=== Section Start ===

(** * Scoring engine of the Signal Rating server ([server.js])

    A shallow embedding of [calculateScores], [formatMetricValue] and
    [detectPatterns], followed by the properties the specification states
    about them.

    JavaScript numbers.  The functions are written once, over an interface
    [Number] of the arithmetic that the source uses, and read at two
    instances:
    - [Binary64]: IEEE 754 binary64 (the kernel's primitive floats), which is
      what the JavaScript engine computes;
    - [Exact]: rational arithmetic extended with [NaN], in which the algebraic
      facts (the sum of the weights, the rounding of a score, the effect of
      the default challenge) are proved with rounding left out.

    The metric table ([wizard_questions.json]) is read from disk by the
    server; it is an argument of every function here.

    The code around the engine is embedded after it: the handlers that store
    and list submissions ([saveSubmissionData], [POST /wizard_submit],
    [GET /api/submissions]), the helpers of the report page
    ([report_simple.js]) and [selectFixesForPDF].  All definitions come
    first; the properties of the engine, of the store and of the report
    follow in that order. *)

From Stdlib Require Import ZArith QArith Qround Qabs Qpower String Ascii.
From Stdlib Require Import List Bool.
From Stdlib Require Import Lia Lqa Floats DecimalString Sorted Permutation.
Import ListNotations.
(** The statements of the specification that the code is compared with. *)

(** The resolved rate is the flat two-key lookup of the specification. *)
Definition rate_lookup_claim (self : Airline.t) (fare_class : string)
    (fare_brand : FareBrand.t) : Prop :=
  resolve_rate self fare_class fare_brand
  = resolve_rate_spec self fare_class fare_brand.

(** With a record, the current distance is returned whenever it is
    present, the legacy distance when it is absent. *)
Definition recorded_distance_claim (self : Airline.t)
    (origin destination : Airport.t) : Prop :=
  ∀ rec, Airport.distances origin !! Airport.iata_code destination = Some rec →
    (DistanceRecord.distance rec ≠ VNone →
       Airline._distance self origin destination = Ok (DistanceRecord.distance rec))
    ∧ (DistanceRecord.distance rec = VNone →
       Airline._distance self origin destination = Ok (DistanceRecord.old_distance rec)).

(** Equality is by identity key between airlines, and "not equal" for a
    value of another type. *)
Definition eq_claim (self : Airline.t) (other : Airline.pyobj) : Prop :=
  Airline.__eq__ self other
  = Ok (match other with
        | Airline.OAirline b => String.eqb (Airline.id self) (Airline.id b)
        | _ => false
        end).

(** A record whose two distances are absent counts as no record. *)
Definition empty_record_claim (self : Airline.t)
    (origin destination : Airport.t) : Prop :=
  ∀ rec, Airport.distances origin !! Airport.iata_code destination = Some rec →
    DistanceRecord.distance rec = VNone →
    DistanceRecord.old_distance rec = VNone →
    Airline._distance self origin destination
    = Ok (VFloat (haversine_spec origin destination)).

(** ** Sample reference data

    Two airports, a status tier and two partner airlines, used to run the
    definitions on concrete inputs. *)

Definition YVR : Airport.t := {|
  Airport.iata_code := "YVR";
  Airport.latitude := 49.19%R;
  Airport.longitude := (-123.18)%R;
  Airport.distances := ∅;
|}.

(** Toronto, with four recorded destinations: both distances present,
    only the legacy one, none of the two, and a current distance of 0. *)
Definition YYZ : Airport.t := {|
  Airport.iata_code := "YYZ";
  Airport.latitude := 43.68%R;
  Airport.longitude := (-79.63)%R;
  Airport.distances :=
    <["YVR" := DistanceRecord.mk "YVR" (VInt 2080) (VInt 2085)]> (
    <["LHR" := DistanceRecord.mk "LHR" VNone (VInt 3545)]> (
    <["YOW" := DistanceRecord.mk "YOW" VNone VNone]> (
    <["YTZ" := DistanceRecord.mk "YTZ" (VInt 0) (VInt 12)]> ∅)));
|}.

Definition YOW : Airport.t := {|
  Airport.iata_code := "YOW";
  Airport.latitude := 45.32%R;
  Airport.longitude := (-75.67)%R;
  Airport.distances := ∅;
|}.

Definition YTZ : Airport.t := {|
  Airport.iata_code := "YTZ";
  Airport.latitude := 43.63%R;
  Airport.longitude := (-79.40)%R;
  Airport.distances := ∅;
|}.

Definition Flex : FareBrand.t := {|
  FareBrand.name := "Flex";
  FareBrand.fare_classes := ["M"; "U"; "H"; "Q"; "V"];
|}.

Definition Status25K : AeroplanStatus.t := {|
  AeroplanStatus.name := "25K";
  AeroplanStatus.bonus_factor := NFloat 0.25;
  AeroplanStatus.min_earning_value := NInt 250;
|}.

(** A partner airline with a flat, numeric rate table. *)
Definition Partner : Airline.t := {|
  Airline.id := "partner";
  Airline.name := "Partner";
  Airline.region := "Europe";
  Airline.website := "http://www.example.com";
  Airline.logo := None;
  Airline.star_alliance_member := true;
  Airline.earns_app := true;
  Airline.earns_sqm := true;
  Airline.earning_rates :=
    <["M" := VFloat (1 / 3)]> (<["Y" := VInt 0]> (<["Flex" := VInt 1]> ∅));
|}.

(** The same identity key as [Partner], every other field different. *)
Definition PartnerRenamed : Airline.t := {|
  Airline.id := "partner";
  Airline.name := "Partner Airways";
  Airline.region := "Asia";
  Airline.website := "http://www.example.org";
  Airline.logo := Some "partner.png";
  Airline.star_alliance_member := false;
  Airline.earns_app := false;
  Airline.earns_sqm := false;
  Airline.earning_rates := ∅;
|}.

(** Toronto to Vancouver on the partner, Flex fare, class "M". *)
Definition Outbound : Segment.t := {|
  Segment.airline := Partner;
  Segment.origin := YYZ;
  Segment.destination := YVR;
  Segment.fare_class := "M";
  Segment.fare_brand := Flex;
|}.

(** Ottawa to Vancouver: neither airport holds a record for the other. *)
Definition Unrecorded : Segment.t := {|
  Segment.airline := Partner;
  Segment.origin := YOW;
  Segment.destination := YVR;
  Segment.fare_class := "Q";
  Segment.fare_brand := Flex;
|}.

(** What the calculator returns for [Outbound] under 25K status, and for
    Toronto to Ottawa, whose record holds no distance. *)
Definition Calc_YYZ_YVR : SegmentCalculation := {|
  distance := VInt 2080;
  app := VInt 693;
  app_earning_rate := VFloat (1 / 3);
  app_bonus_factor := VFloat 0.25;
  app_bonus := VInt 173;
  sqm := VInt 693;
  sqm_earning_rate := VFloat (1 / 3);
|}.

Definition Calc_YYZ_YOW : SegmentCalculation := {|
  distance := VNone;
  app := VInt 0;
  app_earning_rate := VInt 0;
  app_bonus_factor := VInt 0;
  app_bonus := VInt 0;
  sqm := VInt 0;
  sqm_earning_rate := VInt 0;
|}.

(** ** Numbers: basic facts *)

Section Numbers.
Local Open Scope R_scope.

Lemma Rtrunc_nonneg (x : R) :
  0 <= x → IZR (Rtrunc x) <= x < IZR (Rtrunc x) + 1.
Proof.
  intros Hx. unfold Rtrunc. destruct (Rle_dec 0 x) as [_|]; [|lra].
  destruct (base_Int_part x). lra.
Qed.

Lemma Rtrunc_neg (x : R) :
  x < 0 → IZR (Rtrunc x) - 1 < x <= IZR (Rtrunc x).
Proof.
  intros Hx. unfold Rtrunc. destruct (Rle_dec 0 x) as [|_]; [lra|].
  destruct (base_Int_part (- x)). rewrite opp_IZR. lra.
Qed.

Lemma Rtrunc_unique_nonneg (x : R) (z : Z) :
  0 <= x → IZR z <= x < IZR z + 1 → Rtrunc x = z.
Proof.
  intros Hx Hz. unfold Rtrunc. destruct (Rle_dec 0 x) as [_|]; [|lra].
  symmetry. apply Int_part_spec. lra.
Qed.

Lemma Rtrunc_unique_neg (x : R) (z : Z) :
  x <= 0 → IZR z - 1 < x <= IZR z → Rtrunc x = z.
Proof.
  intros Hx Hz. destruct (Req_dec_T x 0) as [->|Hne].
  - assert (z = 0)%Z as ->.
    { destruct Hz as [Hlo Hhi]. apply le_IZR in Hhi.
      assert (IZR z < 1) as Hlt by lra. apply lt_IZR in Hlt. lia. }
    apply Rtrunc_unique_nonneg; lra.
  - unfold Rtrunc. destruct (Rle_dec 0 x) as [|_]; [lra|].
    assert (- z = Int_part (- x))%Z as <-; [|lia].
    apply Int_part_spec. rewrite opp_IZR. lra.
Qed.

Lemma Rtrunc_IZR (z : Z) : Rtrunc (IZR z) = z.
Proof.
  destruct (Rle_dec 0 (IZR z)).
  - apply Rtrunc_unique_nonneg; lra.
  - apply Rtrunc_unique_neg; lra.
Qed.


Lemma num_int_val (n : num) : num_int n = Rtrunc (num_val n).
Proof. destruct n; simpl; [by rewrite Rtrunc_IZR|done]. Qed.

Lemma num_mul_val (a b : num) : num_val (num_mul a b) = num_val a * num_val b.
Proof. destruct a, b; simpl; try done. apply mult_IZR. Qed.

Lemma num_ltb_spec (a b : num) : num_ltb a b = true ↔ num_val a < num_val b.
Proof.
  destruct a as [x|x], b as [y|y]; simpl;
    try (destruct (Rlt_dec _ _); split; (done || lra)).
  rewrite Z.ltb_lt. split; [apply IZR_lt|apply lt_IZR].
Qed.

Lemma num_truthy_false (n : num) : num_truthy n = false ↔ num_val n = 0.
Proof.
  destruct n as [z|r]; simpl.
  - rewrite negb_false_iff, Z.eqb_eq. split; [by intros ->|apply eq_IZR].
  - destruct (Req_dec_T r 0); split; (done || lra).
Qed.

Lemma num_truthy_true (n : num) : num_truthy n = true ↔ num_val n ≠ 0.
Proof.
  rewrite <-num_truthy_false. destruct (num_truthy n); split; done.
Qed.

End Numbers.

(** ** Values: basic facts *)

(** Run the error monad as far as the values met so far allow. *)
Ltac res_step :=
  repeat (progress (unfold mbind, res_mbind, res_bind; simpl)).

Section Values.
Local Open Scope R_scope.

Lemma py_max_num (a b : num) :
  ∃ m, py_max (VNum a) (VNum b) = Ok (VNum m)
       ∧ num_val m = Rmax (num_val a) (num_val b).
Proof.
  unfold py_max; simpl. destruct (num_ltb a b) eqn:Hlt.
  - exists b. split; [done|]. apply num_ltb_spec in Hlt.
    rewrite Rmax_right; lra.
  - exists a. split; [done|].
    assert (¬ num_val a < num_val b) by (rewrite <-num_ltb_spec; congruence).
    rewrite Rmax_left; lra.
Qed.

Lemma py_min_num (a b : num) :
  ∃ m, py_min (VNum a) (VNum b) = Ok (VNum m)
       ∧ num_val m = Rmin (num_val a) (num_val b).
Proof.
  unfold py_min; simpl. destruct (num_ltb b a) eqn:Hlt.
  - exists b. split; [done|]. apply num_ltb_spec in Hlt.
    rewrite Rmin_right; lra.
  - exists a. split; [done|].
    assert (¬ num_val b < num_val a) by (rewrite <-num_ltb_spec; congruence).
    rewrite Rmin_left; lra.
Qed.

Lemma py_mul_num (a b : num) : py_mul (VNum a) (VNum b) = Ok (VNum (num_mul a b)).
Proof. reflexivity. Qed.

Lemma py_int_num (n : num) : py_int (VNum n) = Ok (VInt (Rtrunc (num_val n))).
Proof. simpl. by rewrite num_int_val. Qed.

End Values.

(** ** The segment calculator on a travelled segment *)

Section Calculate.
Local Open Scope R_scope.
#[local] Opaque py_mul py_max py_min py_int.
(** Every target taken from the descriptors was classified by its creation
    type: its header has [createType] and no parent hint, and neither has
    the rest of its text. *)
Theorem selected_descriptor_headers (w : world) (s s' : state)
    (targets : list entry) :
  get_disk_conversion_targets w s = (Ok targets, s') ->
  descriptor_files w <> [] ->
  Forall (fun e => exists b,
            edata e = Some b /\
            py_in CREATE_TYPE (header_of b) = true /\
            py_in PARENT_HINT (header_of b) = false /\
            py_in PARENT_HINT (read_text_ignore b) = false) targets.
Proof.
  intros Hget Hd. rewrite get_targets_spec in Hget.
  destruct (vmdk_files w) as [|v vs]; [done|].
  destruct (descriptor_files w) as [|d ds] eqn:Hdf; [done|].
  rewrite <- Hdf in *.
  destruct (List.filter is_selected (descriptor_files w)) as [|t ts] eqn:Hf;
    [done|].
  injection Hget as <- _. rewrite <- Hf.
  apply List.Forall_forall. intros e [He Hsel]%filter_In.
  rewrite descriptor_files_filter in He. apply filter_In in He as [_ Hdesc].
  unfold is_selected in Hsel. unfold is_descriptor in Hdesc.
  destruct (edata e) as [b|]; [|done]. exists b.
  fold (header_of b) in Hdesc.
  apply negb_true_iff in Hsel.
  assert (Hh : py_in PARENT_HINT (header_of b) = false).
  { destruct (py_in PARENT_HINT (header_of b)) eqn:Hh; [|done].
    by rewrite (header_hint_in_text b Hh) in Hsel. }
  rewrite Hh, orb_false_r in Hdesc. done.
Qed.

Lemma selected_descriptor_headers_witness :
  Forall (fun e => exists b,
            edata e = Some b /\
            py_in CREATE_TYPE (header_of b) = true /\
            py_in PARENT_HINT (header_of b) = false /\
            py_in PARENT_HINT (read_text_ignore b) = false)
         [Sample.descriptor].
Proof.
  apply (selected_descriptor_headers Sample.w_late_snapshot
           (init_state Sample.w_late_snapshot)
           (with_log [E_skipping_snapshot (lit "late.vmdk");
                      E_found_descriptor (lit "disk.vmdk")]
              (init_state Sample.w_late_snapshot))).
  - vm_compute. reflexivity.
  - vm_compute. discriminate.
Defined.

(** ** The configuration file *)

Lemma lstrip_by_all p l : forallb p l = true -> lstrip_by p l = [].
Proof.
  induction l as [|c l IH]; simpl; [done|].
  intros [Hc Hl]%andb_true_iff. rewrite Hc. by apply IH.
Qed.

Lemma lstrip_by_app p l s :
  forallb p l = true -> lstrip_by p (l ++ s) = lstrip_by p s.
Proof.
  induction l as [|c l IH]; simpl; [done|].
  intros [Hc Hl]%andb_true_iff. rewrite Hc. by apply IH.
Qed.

=== Section End ===

§ YOUR INSTRUCTIONS
Pull every line containing "arithmetic" out of the material and copy it.

§ EXERCISE OUTPUT
    [Number] of the arithmetic that the source uses, and read at two
    - [Exact]: rational arithmetic extended with [NaN], in which the algebraic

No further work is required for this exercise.